### [Assigned task]
Scan the entries that follow for the word "last", then report every line in which it appears.

(Provided information)

Lemma az_loop_keeps az cands last : keeps_cloud (az_loop az cands last).
Proof using invariant.
  revert last. induction cands as [|l cands IH]; intros last; cbn [az_loop].
  { apply keeps_state_bind; [apply on_conf_keeps|auto with effects]. }
  apply keeps_state_bind; [apply cleanup_all_keeps|]. intros _.
  apply keeps_state_bind; [apply on_conf_keeps|]. intros _.
  apply keeps_state_bind; [apply az_attempt_keeps|]. intros [x|]; [apply IH|auto with effects].
Qed.

Lemma az_fallback_keeps c : keeps_cloud (provision_with_az_fallback c).
Proof using invariant.
  unfold provision_with_az_fallback, provision_with_zone_retry. destruct (is_az_fallback_enabled _); [|exact (proj1 invariant)].
  apply keeps_state_bind; [apply gets_keeps|]. intros az.
  apply keeps_state_bind; [apply az_attempt_keeps|]. intros [x|]; [|auto with effects].
  apply keeps_state_bind; [apply gets_keeps|]. intros cands. apply az_loop_keeps.
Qed.
End CloudInvariant.

(** The caller's partial cleanup neither touches the configuration nor raises. *)
Hypothesis partial_cleanup_ok : ∀ m, partial_cleanup = Some m → frames m ∧ quiet m.
Hypothesis provision_frames : frames provision_once_.
Hypothesis discover_frames : frames discover_regions.
Hypothesis provisioner_cleanup_frames : ∀ p, frames (provisioner_cleanup p).

Lemma run_partial_cleanup_ok : frames run_partial_cleanup ∧ quiet run_partial_cleanup.
Proof using partial_cleanup_ok. unfold run_partial_cleanup. destruct partial_cleanup; [by apply partial_cleanup_ok|done]. Qed.

Lemma sweep_region_ok r : frames (sweep_region r) ∧ quiet (sweep_region r).
Proof using discover_frames provisioner_cleanup_frames.
  unfold sweep_region. split.
  - apply frames_bind; [apply frames_try; [by apply frames_bind|done]|]. intros [ps|]; [|done].
    apply frames_for_each. intros p. case_bool_decide; [by apply frames_try|done].
  - apply quiet_bind; [by apply quiet_try|]. intros [ps|]; [|done].
    apply quiet_for_each. intros p. case_bool_decide; [by apply quiet_try|done].
Qed.

Lemma gce_cleanup_region_ok b r : frames (gce_cleanup_region b r) ∧ quiet (gce_cleanup_region b r).
Proof using partial_cleanup_ok discover_frames provisioner_cleanup_frames.
  unfold gce_cleanup_region. destruct run_partial_cleanup_ok, (sweep_region_ok r).
  split; [apply frames_bind|apply quiet_bind]; by destruct b.
Qed.

Lemma cleanup_all_ok : frames cleanup_all_regions ∧ quiet cleanup_all_regions.
Proof using partial_cleanup_ok discover_frames provisioner_cleanup_frames.
  unfold cleanup_all_regions. destruct run_partial_cleanup_ok.
  split; [apply frames_bind|apply quiet_bind]; try done; intros _; [apply frames_bind|apply quiet_bind]; try done;
    intros dcs; [apply frames_for_each|apply quiet_for_each]; intros r; by apply gce_cleanup_region_ok.
Qed.

(** *** Zones *)

(** Only the zone differs from [c]. *)
Definition same_but_az (c c' : conf) : Prop := ∃ v, c' = c ∨ c' = set_param "availability_zone" v c.

Lemma set_param_twice k v v' c : set_param k v (set_param k v' c) = set_param k v c.
Proof. unfold set_param. simpl. by rewrite insert_insert_eq. Qed.

Lemma same_but_az_set c c' v : same_but_az c c' → set_param "availability_zone" v c' = set_param "availability_zone" v c.
Proof. intros (w & [->| ->]); [done|]. apply set_param_twice. Qed.

(** What an attempt in some zones does: it returns with the zone it had, keeps it on
    a capacity error, and puts the original back before any other [Exception]. *)
Lemma az_attempt_spec az c g :
  same_but_az c (gconf g) →
  let r := az_attempt az g in
  same_but_az c (gconf r.1) ∧
  match r.2 with
  | Ok _ => gconf r.1 = gconf g
  | Err x => gce_is_exception x = true → gconf r.1 = set_param "availability_zone" az c
  end.
Proof using provision_frames.
  intros Hc. unfold az_attempt, try_except, bind. pose proof (provision_frames g) as Hp.
  destruct (provision_once_ g) as [g' [[]|x]]; simpl in *; [by rewrite Hp|].
  destruct (gce_is_exception x) eqn:Hx; simpl; [|rewrite Hp; split; [done|congruence]].
  destruct (gce_is_capacity_error x); simpl; [by rewrite Hp|].
  rewrite Hp, (same_but_az_set c) by done. split; [|done]. exists az. by right.
Qed.

Lemma az_loop_spec az c cands last g :
  same_but_az c (gconf g) →
  let r := az_loop az cands last g in
  same_but_az c (gconf r.1) ∧
  match r.2 with
  | Ok _ => True
  | Err x => gce_is_exception x = true → gconf r.1 = set_param "availability_zone" az c
  end.
Proof using partial_cleanup_ok provision_frames discover_frames provisioner_cleanup_frames.
  revert last g. induction cands as [|l cands IH]; intros last g Hc; cbn [az_loop]; unfold bind.
  { simpl. rewrite (same_but_az_set c) by done. split; [|done]. exists az. by right. }
  destruct cleanup_all_ok as [Hf Hq]. specialize (Hf g). specialize (Hq g I).
  destruct (cleanup_all_regions g) as [g1 [[]|x]]; simpl in *.
  2:{ rewrite Hf. split; [done|congruence]. }
  rewrite Hf, (same_but_az_set c) by done.
  set (g2 := GState (set_param "availability_zone" (VStr (join "," l)) c) (cloud g1)).
  assert (same_but_az c (gconf g2)) as H2 by (eexists; by right).
  pose proof (az_attempt_spec az c g2 H2) as Ha. destruct (az_attempt az g2) as [g3 [[exc|]|x]]; simpl in *.
  - destruct Ha as [Ha _]. by apply IH.
  - by destruct Ha.
  - done.
Qed.

Lemma zone_retry_spec g :
  let r := provision_with_zone_retry g in
  same_but_az (gconf g) (gconf r.1) ∧
  match r.2 with
  | Ok _ => True
  | Err x => gce_is_exception x = true →
      pget "availability_zone" (prm (gconf r.1)) = pget "availability_zone" (prm (gconf g))
  end.
Proof using partial_cleanup_ok provision_frames discover_frames provisioner_cleanup_frames.
  unfold provision_with_zone_retry, bind, gets. simpl. set (az := pget _ _).
  assert (same_but_az (gconf g) (gconf g)) as Hg by (exists VNone; by left).
  pose proof (az_attempt_spec az (gconf g) g Hg) as Ha. destruct (az_attempt az g) as [g1 [[exc|]|x]]; simpl in *.
  - destruct Ha as [Ha _]. pose proof (az_loop_spec az (gconf g)
      (get_az_fallback_candidates zones_for_region type_in_zone (gconf g1)) exc g1 Ha) as Hl.
    destruct (az_loop _ _ _ g1) as [g2 [[]|x]]; simpl in *; [done|]. destruct Hl as [? Hl]. split; [done|].
    intros Hx. rewrite (Hl Hx). simpl. by rewrite pget_insert, decide_True.
  - by destruct Ha.
  - destruct Ha as [? Ha]. split; [done|]. intros Hx. rewrite (Ha Hx). simpl. by rewrite pget_insert, decide_True.
Qed.

Lemma az_fallback_same_but_az c g :
  same_but_az (gconf g) (gconf (provision_with_az_fallback c g).1).
Proof using partial_cleanup_ok provision_frames discover_frames provisioner_cleanup_frames.
  unfold provision_with_az_fallback. destruct (is_az_fallback_enabled _); [by apply zone_retry_spec|].
  exists VNone. left. apply provision_frames.
Qed.

Lemma same_but_az_others c0 c c' : same_but_az c c' → others_same c0 c → others_same c0 c'.
Proof. intros (v & [->| ->]) Hc; [done|]. by apply others_same_az. Qed.

(** *** Datacenters *)
Lemma gce_datacenters_words c : Forall word (gce_datacenters c).
Proof.
  unfold gce_datacenters. destruct (env_dc c); [apply split_ws_words|].
  destruct (pget "gce_datacenter" (prm c)) as [| | |w|l]; try constructor; [apply split_ws_words|].
  induction (str_items l) as [|x xs IH]; simpl; [constructor|]. apply Forall_app. split; [apply split_ws_words|done].
Qed.

(** Writing back the joined datacenters and the environment restores the list. *)
Lemma restore_datacenters c0 c r :
  r = join " " (gce_datacenters c0) →
  gce_datacenters (gce_restore_region (Some r) (pget "availability_zone" (prm c0)) (env_dc c0) c) = gce_datacenters c0.
Proof.
  intros ->. unfold gce_datacenters at 1, gce_restore_region. simpl.
  destruct (env_dc c0) as [e|] eqn:Ee; [unfold gce_datacenters; by rewrite Ee|].
  rewrite !pget_insert, decide_False, decide_True by done. apply split_ws_join, gce_datacenters_words.
Qed.

Lemma restore_placement c0 c r :
  r = join " " (gce_datacenters c0) → others_same c0 c →
  placement_restored c0 (gce_restore_region (Some r) (pget "availability_zone" (prm c0)) (env_dc c0) c).
Proof.
  intros Hr Hc. split_and!; [by apply others_same_restore|by apply restore_datacenters| |done|].
  - unfold gce_restore_region. simpl. by rewrite pget_insert, decide_True.
  - intros _. subst r. unfold current_datacenters, gce_restore_region. simpl.
    rewrite !pget_insert, decide_False, decide_True by done. apply split_ws_join, gce_datacenters_words.
Qed.

Lemma on_conf_quiet f : quiet (on_conf f).
Proof. done. Qed.

(** *** Several datacenters *)
Definition distinct_dcs (n : nat) (c : conf) : Prop :=
  gce_datacenters c = current_datacenters c ∧ NoDup (gce_datacenters c) ∧ length (gce_datacenters c) = n.

Lemma same_but_az_dcs c c' :
  same_but_az c c' → gce_datacenters c' = gce_datacenters c ∧ current_datacenters c' = current_datacenters c.
Proof.
  intros (v & [->| ->]); [done|]. unfold gce_datacenters, current_datacenters. simpl.
  by rewrite pget_insert, decide_False.
Qed.

Lemma distinct_dcs_same_but_az n c c' : same_but_az c c' → distinct_dcs n c → distinct_dcs n c'.
Proof. intros Hs. unfold distinct_dcs. by destruct (same_but_az_dcs _ _ Hs) as [-> ->]. Qed.

Lemma NoDup_insert_fresh (l : list string) i r : NoDup l → r ∉ l → NoDup (<[i := r]> l).
Proof.
  rewrite !NoDup_alt. intros Hl Hr j k x Hj Hk.
  apply list_lookup_insert_Some in Hj, Hk.
  destruct Hj as [(? & <- & _)|[? Hj]], Hk as [(? & ? & _)|[? Hk]]; subst; try done;
    [by apply list_elem_of_lookup_2 in Hk|by apply list_elem_of_lookup_2 in Hj|by eapply Hl].
Qed.

Lemma switch_dc_spec n dc r c c0 :
  dc < n → distinct_dcs n c → r ∉ gce_datacenters c → word r → others_same c0 c →
  ∃ c', gce_switch_dc_region dc r c = Some c' ∧ distinct_dcs n c' ∧ others_same c0 c'.
Proof.
  intros Hdc (Hcur & Hnd & Hn) Hr Hw Ho. unfold gce_switch_dc_region. rewrite <- Hcur.
  destruct (Nat.ltb_spec dc (length (gce_datacenters c))); [|lia]. eexists. split; [reflexivity|].
  split; [|by apply others_same_dc].
  assert (split_ws (join " " (<[dc:=r]> (gce_datacenters c))) = <[dc:=r]> (gce_datacenters c)) as Hsp.
  { apply split_ws_join, Forall_insert; [apply gce_datacenters_words|done]. }
  set (c' := set_param _ _ _).
  assert (gce_datacenters c' = <[dc:=r]> (gce_datacenters c)) as Hg by exact Hsp.
  assert (current_datacenters c' = <[dc:=r]> (gce_datacenters c)) as Hc.
  { unfold current_datacenters, c'. simpl. by rewrite pget_insert, decide_True. }
  unfold distinct_dcs. rewrite Hg, Hc. split_and!; [done|by apply NoDup_insert_fresh|by rewrite length_insert].
Qed.

Lemma dc_candidate_free n configured mts region c r l :
  0 < n → distinct_dcs n c → dc_candidate zones_for_region type_in_zone configured mts region c = Some (r, l) →
  r = region ∧ r ∉ gce_datacenters c.
Proof. clear query provision_frames discover_frames provisioner_cleanup_frames partial_cleanup_ok.
  intros Hn (_ & _ & Hlen) Hc.
  assert (_region_names c = gce_datacenters c) as Hrn
    by (unfold _region_names; destruct (gce_datacenters c); simpl in *; [lia|done]).
  unfold dc_candidate in Hc. rewrite Hrn in Hc. case_bool_decide; [done|].
  destruct configured; repeat case_match; simplify_eq; done.
Qed.

Lemma ordered_regions_short p exclude :
  length (_ordered_fallback_regions zones_for_region query p exclude) ≤ 4.
Proof.
  assert (length (filter (λ r, r ∉ exclude) SUPPORTED_GCE_REGIONS) ≤ 4) as Hf
    by apply (length_filter (λ r, r ∉ exclude) SUPPORTED_GCE_REGIONS).
  unfold _ordered_fallback_regions. destruct (_ || _); [done|].
  destruct (advised_machine_types p) as [|t ts]; [done|].
  destruct (rank_regions query (t :: ts) _ _ _) as [[|r0 ranked]|] eqn:E; [done| |done].
  apply rank_regions_perm in E. by rewrite E.
Qed.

(End Provided information)

### [Result of the task]
Lemma az_loop_keeps az cands last : keeps_cloud (az_loop az cands last).
  revert last. induction cands as [|l cands IH]; intros last; cbn [az_loop].
Lemma az_loop_spec az c cands last g :
  let r := az_loop az cands last g in
  revert last g. induction cands as [|l cands IH]; intros last g Hc; cbn [az_loop]; unfold bind.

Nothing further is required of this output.